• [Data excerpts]
Segment Open

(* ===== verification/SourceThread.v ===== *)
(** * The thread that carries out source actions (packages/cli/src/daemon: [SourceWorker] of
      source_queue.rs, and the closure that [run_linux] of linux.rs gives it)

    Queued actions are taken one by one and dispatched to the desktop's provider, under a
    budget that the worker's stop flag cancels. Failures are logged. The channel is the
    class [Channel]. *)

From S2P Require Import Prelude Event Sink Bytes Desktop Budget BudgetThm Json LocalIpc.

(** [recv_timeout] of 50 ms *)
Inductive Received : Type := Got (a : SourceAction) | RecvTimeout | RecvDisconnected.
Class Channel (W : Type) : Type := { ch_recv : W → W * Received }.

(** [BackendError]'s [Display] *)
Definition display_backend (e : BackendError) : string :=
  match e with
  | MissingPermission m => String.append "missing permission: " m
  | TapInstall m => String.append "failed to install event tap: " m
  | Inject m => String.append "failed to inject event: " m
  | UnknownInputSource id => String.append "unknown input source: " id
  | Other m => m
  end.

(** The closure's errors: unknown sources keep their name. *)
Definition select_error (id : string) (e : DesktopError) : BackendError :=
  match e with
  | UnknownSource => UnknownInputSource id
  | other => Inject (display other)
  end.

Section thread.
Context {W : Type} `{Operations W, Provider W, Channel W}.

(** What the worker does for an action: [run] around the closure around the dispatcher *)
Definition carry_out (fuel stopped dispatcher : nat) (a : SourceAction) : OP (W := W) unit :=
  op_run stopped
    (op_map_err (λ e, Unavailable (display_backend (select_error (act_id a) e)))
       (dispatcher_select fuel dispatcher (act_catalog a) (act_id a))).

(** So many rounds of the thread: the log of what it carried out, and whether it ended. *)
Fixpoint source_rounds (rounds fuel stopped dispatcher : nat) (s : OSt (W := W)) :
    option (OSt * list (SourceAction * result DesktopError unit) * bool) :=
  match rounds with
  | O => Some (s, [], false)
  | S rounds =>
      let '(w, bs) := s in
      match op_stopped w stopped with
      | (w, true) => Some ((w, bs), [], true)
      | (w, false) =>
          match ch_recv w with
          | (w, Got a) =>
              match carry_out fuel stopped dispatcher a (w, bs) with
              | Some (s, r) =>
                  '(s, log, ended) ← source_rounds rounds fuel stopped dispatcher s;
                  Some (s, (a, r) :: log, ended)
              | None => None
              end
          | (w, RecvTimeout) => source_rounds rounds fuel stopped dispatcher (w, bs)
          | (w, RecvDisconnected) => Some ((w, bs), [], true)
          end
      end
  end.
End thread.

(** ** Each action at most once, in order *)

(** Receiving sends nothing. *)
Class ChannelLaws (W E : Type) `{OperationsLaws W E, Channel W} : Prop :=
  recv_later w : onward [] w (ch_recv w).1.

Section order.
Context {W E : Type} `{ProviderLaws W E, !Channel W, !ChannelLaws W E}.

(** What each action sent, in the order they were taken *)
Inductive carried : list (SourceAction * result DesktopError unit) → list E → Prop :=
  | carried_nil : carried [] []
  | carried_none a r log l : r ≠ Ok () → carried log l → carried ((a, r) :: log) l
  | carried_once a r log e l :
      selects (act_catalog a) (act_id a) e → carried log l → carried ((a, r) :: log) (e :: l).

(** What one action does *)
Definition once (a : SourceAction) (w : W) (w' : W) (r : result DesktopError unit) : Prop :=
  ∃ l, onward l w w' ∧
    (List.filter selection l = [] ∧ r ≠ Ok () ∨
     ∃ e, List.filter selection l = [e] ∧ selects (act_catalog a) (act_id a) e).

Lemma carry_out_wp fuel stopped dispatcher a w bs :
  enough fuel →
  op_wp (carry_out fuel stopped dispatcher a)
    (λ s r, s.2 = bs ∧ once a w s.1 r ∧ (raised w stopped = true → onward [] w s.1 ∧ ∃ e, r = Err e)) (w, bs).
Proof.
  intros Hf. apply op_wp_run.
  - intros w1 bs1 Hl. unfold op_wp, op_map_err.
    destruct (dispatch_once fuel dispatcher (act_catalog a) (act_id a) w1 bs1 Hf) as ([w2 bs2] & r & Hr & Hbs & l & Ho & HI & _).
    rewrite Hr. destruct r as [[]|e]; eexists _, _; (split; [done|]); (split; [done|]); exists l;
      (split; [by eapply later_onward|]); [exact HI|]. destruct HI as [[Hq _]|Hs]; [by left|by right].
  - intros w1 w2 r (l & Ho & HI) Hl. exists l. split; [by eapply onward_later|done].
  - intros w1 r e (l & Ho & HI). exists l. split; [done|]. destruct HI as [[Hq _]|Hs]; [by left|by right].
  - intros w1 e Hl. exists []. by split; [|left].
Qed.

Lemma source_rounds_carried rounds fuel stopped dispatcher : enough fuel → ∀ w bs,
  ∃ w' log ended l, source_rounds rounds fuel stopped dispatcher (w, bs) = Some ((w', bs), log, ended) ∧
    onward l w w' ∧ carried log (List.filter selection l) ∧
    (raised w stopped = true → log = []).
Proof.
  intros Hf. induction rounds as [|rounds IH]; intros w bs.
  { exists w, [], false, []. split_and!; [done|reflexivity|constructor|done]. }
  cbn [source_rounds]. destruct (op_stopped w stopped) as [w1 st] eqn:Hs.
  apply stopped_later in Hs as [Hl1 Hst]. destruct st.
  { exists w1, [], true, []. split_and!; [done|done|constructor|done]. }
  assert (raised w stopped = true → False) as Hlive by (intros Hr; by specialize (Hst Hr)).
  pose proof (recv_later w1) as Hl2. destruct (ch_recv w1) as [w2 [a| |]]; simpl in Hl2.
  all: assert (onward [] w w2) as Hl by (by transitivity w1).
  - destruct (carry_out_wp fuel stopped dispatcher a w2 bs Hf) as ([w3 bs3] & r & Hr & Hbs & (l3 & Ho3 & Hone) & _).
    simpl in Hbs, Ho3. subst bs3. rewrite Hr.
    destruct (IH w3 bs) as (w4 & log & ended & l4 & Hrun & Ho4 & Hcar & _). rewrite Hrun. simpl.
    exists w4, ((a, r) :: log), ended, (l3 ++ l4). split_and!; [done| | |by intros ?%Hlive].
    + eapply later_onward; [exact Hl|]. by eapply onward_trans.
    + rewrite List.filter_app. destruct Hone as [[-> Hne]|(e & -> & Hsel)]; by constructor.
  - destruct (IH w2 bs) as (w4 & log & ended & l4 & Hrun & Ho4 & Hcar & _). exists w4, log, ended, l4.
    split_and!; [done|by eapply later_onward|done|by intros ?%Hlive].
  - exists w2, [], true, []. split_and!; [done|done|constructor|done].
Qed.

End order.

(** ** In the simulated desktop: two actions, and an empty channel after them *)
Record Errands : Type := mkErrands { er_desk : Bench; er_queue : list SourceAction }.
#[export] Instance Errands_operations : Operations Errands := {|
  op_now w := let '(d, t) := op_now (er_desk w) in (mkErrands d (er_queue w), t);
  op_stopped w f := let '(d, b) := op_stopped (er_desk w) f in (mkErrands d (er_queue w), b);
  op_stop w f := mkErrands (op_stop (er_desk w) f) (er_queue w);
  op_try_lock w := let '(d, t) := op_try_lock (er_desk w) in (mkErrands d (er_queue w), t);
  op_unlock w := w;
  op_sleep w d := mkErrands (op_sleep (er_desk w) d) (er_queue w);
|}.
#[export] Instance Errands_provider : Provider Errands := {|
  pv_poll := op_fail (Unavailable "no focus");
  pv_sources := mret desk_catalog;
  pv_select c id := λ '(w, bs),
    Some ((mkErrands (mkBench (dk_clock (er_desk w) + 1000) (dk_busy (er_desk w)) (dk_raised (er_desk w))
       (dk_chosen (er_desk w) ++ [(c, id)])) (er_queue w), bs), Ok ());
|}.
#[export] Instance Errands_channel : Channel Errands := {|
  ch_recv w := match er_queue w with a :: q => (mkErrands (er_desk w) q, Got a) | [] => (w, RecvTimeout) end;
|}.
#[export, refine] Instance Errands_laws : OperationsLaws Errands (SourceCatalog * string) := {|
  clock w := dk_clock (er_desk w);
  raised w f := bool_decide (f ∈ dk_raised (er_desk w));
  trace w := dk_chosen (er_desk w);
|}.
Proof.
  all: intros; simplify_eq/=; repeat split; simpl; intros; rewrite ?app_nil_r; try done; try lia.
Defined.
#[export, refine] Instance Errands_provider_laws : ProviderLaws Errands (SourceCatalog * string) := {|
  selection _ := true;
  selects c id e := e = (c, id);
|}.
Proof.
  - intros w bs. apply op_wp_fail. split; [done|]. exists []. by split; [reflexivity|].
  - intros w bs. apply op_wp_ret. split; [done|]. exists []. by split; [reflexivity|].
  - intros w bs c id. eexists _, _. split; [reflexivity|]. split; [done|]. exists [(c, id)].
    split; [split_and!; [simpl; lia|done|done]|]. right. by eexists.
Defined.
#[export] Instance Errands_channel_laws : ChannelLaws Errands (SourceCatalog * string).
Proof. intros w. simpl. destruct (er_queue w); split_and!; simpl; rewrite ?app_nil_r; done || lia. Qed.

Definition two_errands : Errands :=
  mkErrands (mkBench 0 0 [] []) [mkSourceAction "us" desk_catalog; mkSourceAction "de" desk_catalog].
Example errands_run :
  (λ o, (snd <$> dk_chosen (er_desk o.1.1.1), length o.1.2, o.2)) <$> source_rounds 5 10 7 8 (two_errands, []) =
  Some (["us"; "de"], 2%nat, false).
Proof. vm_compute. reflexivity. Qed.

Segment Closed

• [PROBLEM DESCRIPTION] Copy out the lines above exactly, beginning at the one that contains "(** * The thread" and ending at the one that contains "From S2P Require".

• [RESULT]
(** * The thread that carries out source actions (packages/cli/src/daemon: [SourceWorker] of
      source_queue.rs, and the closure that [run_linux] of linux.rs gives it)

    Queued actions are taken one by one and dispatched to the desktop's provider, under a
    budget that the worker's stop flag cancels. Failures are logged. The channel is the
    class [Channel]. *)

From S2P Require Import Prelude Event Sink Bytes Desktop Budget BudgetThm Json LocalIpc.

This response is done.